Provided data: Begin

(** * Optimx-Track: the URL-addressed object store ([optimxtra.storage.datastore])

    A shallow embedding of [DataStoreIO] and [DataStore] together with the
    parts of the Python runtime they call: [str] methods,
    [urllib.parse.urlparse], [uuid.UUID.hex], and the [os] / [shutil] calls
    on a POSIX filesystem.

    Conventions.
    - A Python [str] is a Rocq [string]; its characters are read as the code
      points U+0000..U+00FF.
    - [os.sep] is ["/"] (POSIX).
    - A Python exception is a value of [exn]; a call that may raise and may
      change the process state is a computation of the monad [Py]. *)

From Stdlib Require Import NArith Ascii String.
From Stdlib.Strings Require Import Byte.
From stdpp Require Import gmap strings list fin_maps.

Local Open Scope string_scope.

(** ** Exceptions *)

(** The [errno] values the modelled filesystem calls fail with, named after
    the [OSError] subclasses Python maps them to. *)
Inductive os_error :=
| FileNotFoundError      (* ENOENT *)
| NotADirectoryError     (* ENOTDIR *)
| IsADirectoryError      (* EISDIR *)
| FileExistsError        (* EEXIST *)
| ResourceBusyError.     (* EBUSY: plain OSError *)

Inductive exn :=
| InvalidInput (msg : string)     (* optimxtra.utils.exceptions.InvalidInput *)
| ValueError                      (* raised by urllib.parse *)
| TypeMismatch                    (* raised by validate_type *)
| CodecError (msg : string)       (* raised by the serialization codec *)
| OSError (e : os_error).

(** The result of a call: a returned value or a raised exception. *)
Inductive outcome (A : Type) :=
| Return (a : A)
| Raise (e : exn).
Arguments Return {A} a.
Arguments Raise {A} e.

(** The exceptions of the Python runtime that the store's own calls never
    raise, beside those of [exn]; and the result of a call that may raise
    one of them. *)
Inductive error :=
| Exn (e : exn)
| AttributeError (name : string)
| UnboundLocalError (name : string).

Inductive result (A : Type) :=
| Done (a : A)
| Failed (e : error).
Arguments Done {A} a.
Arguments Failed {A} e.

Definition of_outcome {A} (r : outcome A) : result A :=
  match r with
  | Return a => Done a
  | Raise e => Failed (Exn e)
  end.

(** ** Python [str] operations *)

Module Str.

(** [c in s] *)
Fixpoint contains (c : ascii) (s : string) : bool :=
  match s with
  | EmptyString => false
  | String a r => if Ascii.eqb a c then true else contains c r
  end.

(** [s.find(c)]; [None] stands for the result [-1]. *)
Fixpoint find (c : ascii) (s : string) : option nat :=
  match s with
  | EmptyString => None
  | String a r => if Ascii.eqb a c then Some 0 else option_map S (find c r)
  end.

(** [s[:n]] *)
Fixpoint take (n : nat) (s : string) : string :=
  match n, s with
  | S n', String a r => String a (take n' r)
  | _, _ => EmptyString
  end.

(** [s[n:]] *)
Fixpoint drop (n : nat) (s : string) : string :=
  match n, s with
  | S n', String _ r => drop n' r
  | _, _ => s
  end.

(** [s[i:j]] *)
Definition slice (i j : nat) (s : string) : string := take (j - i) (drop i s).

(** [s.find(c, start)] *)
Definition find_from (c : ascii) (s : string) (start : nat) : option nat :=
  option_map (Nat.add start) (find c (drop start s)).

(** [s.rfind(c)] *)
Fixpoint rfind (c : ascii) (s : string) : option nat :=
  match s with
  | EmptyString => None
  | String a r =>
      match rfind c r with
      | Some i => Some (S i)
      | None => if Ascii.eqb a c then Some 0 else None
      end
  end.

(** [s.startswith(p)] *)
Fixpoint startswith (p s : string) : bool :=
  match p, s with
  | EmptyString, _ => true
  | String a p', String b s' => Ascii.eqb a b && startswith p' s'
  | String _ _, EmptyString => false
  end.

(** [s.replace(c, "")] *)
Fixpoint remove (c : ascii) (s : string) : string :=
  match s with
  | EmptyString => EmptyString
  | String a r => if Ascii.eqb a c then remove c r else String a (remove c r)
  end.

(** [all(p(c) for c in s)] *)
Fixpoint all (p : ascii -> bool) (s : string) : bool :=
  match s with
  | EmptyString => true
  | String a r => p a && all p r
  end.

(** [s.split(c, 1)] when [c in s], and [(s, "")] otherwise: the text before
    the first [c] and the text after it. *)
Fixpoint partition (c : ascii) (s : string) : string * string :=
  match s with
  | EmptyString => (EmptyString, EmptyString)
  | String a r =>
      if Ascii.eqb a c then (EmptyString, r)
      else let '(h, t) := partition c r in (String a h, t)
  end.

(** [s.split(c)] *)
Fixpoint split (c : ascii) (s : string) : list string :=
  match s with
  | EmptyString => [EmptyString]
  | String a r =>
      if Ascii.eqb a c then EmptyString :: split c r
      else match split c r with
           | h :: t => String a h :: t
           | [] => [String a EmptyString]
           end
  end.

(** [c.isascii()] *)
Definition is_ascii (c : ascii) : bool := (nat_of_ascii c <? 128)%nat.
Definition is_ascii_upper (c : ascii) : bool :=
  (65 <=? nat_of_ascii c)%nat && (nat_of_ascii c <=? 90)%nat.
Definition is_ascii_lower (c : ascii) : bool :=
  (97 <=? nat_of_ascii c)%nat && (nat_of_ascii c <=? 122)%nat.
Definition is_ascii_digit (c : ascii) : bool :=
  (48 <=? nat_of_ascii c)%nat && (nat_of_ascii c <=? 57)%nat.
(** [c.isascii() and c.isalpha()] *)
Definition is_ascii_alpha (c : ascii) : bool :=
  is_ascii_upper c || is_ascii_lower c.

Definition lower_char (c : ascii) : ascii :=
  if is_ascii_upper c then ascii_of_nat (nat_of_ascii c + 32) else c.

(** [s.lower()], on the ASCII letters (the only letters it is applied to). *)
Fixpoint lower (s : string) : string :=
  match s with
  | EmptyString => EmptyString
  | String a r => String (lower_char a) (lower r)
  end.

(** [s.lstrip(chars)] for the characters selected by [p]. *)
Fixpoint lstrip (p : ascii -> bool) (s : string) : string :=
  match s with
  | EmptyString => EmptyString
  | String a r => if p a then lstrip p r else s
  end.

End Str.

(** ** [urllib.parse]

    [urlsplit] and [urlparse] as in CPython 3.12; the security releases of
    3.8 to 3.11 strip the same characters from a URL. *)

(** The two checks of a network location that [urlsplit] delegates:
    [_check_bracketed_netloc] (the host inside [[...]] is an IPv6 or
    IPvFuture address; Python releases before this check accept every
    bracketed host) and the NFKC comparison at the end of [_checknetloc]
    (Unicode normalisation of a netloc that is not ASCII). Both raise
    [ValueError]; neither looks at anything but the netloc, and they are an
    interface of the model. *)
Class NetlocCheck := {
  bracketed_netloc_ok : string -> bool;
  nfkc_netloc_ok : string -> bool
}.

Module Url.

Record ParseResult := mkParseResult {
  scheme : string;
  netloc : string;
  path : string;
  params : string;
  query : string;
  fragment : string
}.

(** [_WHATWG_C0_CONTROL_OR_SPACE]: the characters [\x00] to [\x20]. *)
Definition c0_control_or_space (c : ascii) : bool := (nat_of_ascii c <=? 32)%nat.

(** [_UNSAFE_URL_BYTES_TO_REMOVE = ['\t', '\r', '\n']] *)
Definition unsafe_url_bytes : list ascii := ["009"; "013"; "010"]%char.

Definition remove_unsafe (url : string) : string :=
  fold_left (fun u b => Str.remove b u) unsafe_url_bytes url.

(** [scheme_chars]: ASCII letters, digits and ["+-."]. *)
Definition scheme_char (c : ascii) : bool :=
  Str.is_ascii_alpha c || Str.is_ascii_digit c
  || Ascii.eqb c "+" || Ascii.eqb c "-" || Ascii.eqb c ".".

(** [_splitnetloc(url, start)] *)
Definition _splitnetloc (url : string) (start : nat) : string * string :=
  let delim :=
    fold_left
      (fun delim c =>
         match Str.find_from c url start with
         | Some wdelim => Nat.min delim wdelim
         | None => delim
         end)
      ["/"; "?"; "#"]%char (String.length url) in
  (Str.slice start delim url, Str.drop delim url).

(** The bracket checks of [urlsplit]: a netloc with only one of ["["] and
    ["]"] is an "Invalid IPv6 URL", one with both goes through
    [_check_bracketed_netloc]. *)
Definition brackets_ok `{NetlocCheck} (netloc : string) : bool :=
  let opening := Str.contains "[" netloc in
  let closing := Str.contains "]" netloc in
  if opening && closing then bracketed_netloc_ok netloc
  else negb (opening || closing).

(** [_checknetloc(netloc)]: returns at once when [not netloc or
    netloc.isascii()]. *)
Definition _checknetloc `{NetlocCheck} (netloc : string) : bool :=
  String.eqb netloc "" || Str.all Str.is_ascii netloc || nfkc_netloc_ok netloc.

(** [urlsplit(url)] with the default [scheme=''] and
    [allow_fragments=True]; its result without the parameters field. *)
Definition urlsplit `{NetlocCheck} (url : string) : outcome ParseResult :=
  let url := Str.lstrip c0_control_or_space url in
  let url := remove_unsafe url in
  let '(scheme, url) :=
    match Str.find ":" url, url with
    | Some (S _ as i), String c0 _ =>
        if Str.is_ascii_alpha c0 && Str.all scheme_char (Str.take i url)
        then (Str.lower (Str.take i url), Str.drop (i + 1) url)
        else (EmptyString, url)
    | _, _ => (EmptyString, url)
    end in
  let '(netloc, url) :=
    if String.eqb (Str.take 2 url) "//" then _splitnetloc url 2
    else (EmptyString, url) in
  if negb (brackets_ok netloc && _checknetloc netloc)
  then Raise ValueError
  else
    let '(url, fragment) :=
      if Str.contains "#" url then Str.partition "#" url
      else (url, EmptyString) in
    let '(url, query) :=
      if Str.contains "?" url then Str.partition "?" url
      else (url, EmptyString) in
    Return (mkParseResult scheme netloc url "" query fragment).

(** [uses_params] *)
Definition uses_params : list string :=
  [""; "ftp"; "hdl"; "prospero"; "http"; "imap"; "https"; "shttp"; "rtsp";
   "rtspu"; "sip"; "sips"; "mms"; "sftp"; "tel"].

(** [_splitparams(url)] *)
Definition _splitparams (url : string) : string * string :=
  let cut i := (Str.take i url, Str.drop (i + 1) url) in
  if Str.contains "/" url then
    match Str.find_from ";" url (default 0 (Str.rfind "/" url)) with
    | Some i => cut i
    | None => (url, EmptyString)
    end
  else
    match Str.find ";" url with
    | Some i => cut i
    | None => (Str.take (String.length url - 1) url, url)
    end.

(** [urlparse(url)] *)
Definition urlparse `{NetlocCheck} (url : string) : outcome ParseResult :=
  match urlsplit url with
  | Raise e => Raise e
  | Return r =>
      if bool_decide (scheme r ∈ uses_params) && Str.contains ";" (path r)
      then let '(url, params) := _splitparams (path r) in
           Return (mkParseResult (scheme r) (netloc r) url params
                                 (query r) (fragment r))
      else Return r
  end.

End Url.

(** ** [uuid.UUID.hex] *)

Module UUID.

(** A [uuid.UUID] is its 128-bit integer [int] ([0 <= int < 1 << 128]). *)
Definition in_range (u : N) : Prop := (u < 2 ^ 128)%N.

Definition hex_digit (d : N) : ascii :=
  match String.get (N.to_nat d) "0123456789abcdef" with
  | Some c => c
  | None => "0"%char
  end.

(** The [k] least significant hexadecimal digits of [n], most significant
    first. *)
Fixpoint hex_digits (k : nat) (n : N) : string :=
  match k with
  | O => EmptyString
  | S k' => hex_digits k' (n / 16) +:+ String (hex_digit (n mod 16)) EmptyString
  end.

(** [UUID.hex]: ['%032x' % self.int] *)
Definition hex (u : N) : string := hex_digits 32 u.

(** [int(c, 16)] for a lower-case hexadecimal digit. *)
Definition hex_value (c : ascii) : N :=
  let n := N.of_nat (nat_of_ascii c) in
  if Str.is_ascii_digit c then n - 48 else n - 87.

Definition is_hex_char (c : ascii) : bool :=
  Str.is_ascii_digit c
  || ((97 <=? nat_of_ascii c)%nat && (nat_of_ascii c <=? 102)%nat).

End UUID.

(** ** The filesystem *)

(** A POSIX directory tree without symbolic links, in which the process may
    read and write everything: it maps the absolute location of every
    existing file and directory (the list of names from the root, [[]] being
    the root directory) to what is there. *)
Module Fs.

Inductive entry :=
| File (data : list byte)
| Dir.

Abbreviation t := (gmap (list string) entry).

(** The directory holding [p]; the root is its own parent. *)
Definition parent (p : list string) : list string := take (length p - 1) p.

(** One component of a pathname, followed from the directory [cur]. *)
Definition step (cur : list string) (c : string) : list string :=
  if String.eqb c "" || String.eqb c "." then cur
  else if String.eqb c ".." then parent cur
  else cur ++ [c].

Provided data: End

Work required: Going down the listing above, begin printing at the line with "path : string;" and finish with the line with "(** [urlsplit(url)] with", exactly as they appear.

Written solution:
  path : string;
  params : string;
  query : string;
  fragment : string
}.

(** [_WHATWG_C0_CONTROL_OR_SPACE]: the characters [\x00] to [\x20]. *)
Definition c0_control_or_space (c : ascii) : bool := (nat_of_ascii c <=? 32)%nat.

(** [_UNSAFE_URL_BYTES_TO_REMOVE = ['\t', '\r', '\n']] *)
Definition unsafe_url_bytes : list ascii := ["009"; "013"; "010"]%char.

Definition remove_unsafe (url : string) : string :=
  fold_left (fun u b => Str.remove b u) unsafe_url_bytes url.

(** [scheme_chars]: ASCII letters, digits and ["+-."]. *)
Definition scheme_char (c : ascii) : bool :=
  Str.is_ascii_alpha c || Str.is_ascii_digit c
  || Ascii.eqb c "+" || Ascii.eqb c "-" || Ascii.eqb c ".".

(** [_splitnetloc(url, start)] *)
Definition _splitnetloc (url : string) (start : nat) : string * string :=
  let delim :=
    fold_left
      (fun delim c =>
         match Str.find_from c url start with
         | Some wdelim => Nat.min delim wdelim
         | None => delim
         end)
      ["/"; "?"; "#"]%char (String.length url) in
  (Str.slice start delim url, Str.drop delim url).

(** The bracket checks of [urlsplit]: a netloc with only one of ["["] and
    ["]"] is an "Invalid IPv6 URL", one with both goes through
    [_check_bracketed_netloc]. *)
Definition brackets_ok `{NetlocCheck} (netloc : string) : bool :=
  let opening := Str.contains "[" netloc in
  let closing := Str.contains "]" netloc in
  if opening && closing then bracketed_netloc_ok netloc
  else negb (opening || closing).

(** [_checknetloc(netloc)]: returns at once when [not netloc or
    netloc.isascii()]. *)
Definition _checknetloc `{NetlocCheck} (netloc : string) : bool :=
  String.eqb netloc "" || Str.all Str.is_ascii netloc || nfkc_netloc_ok netloc.

(** [urlsplit(url)] with the default [scheme=''] and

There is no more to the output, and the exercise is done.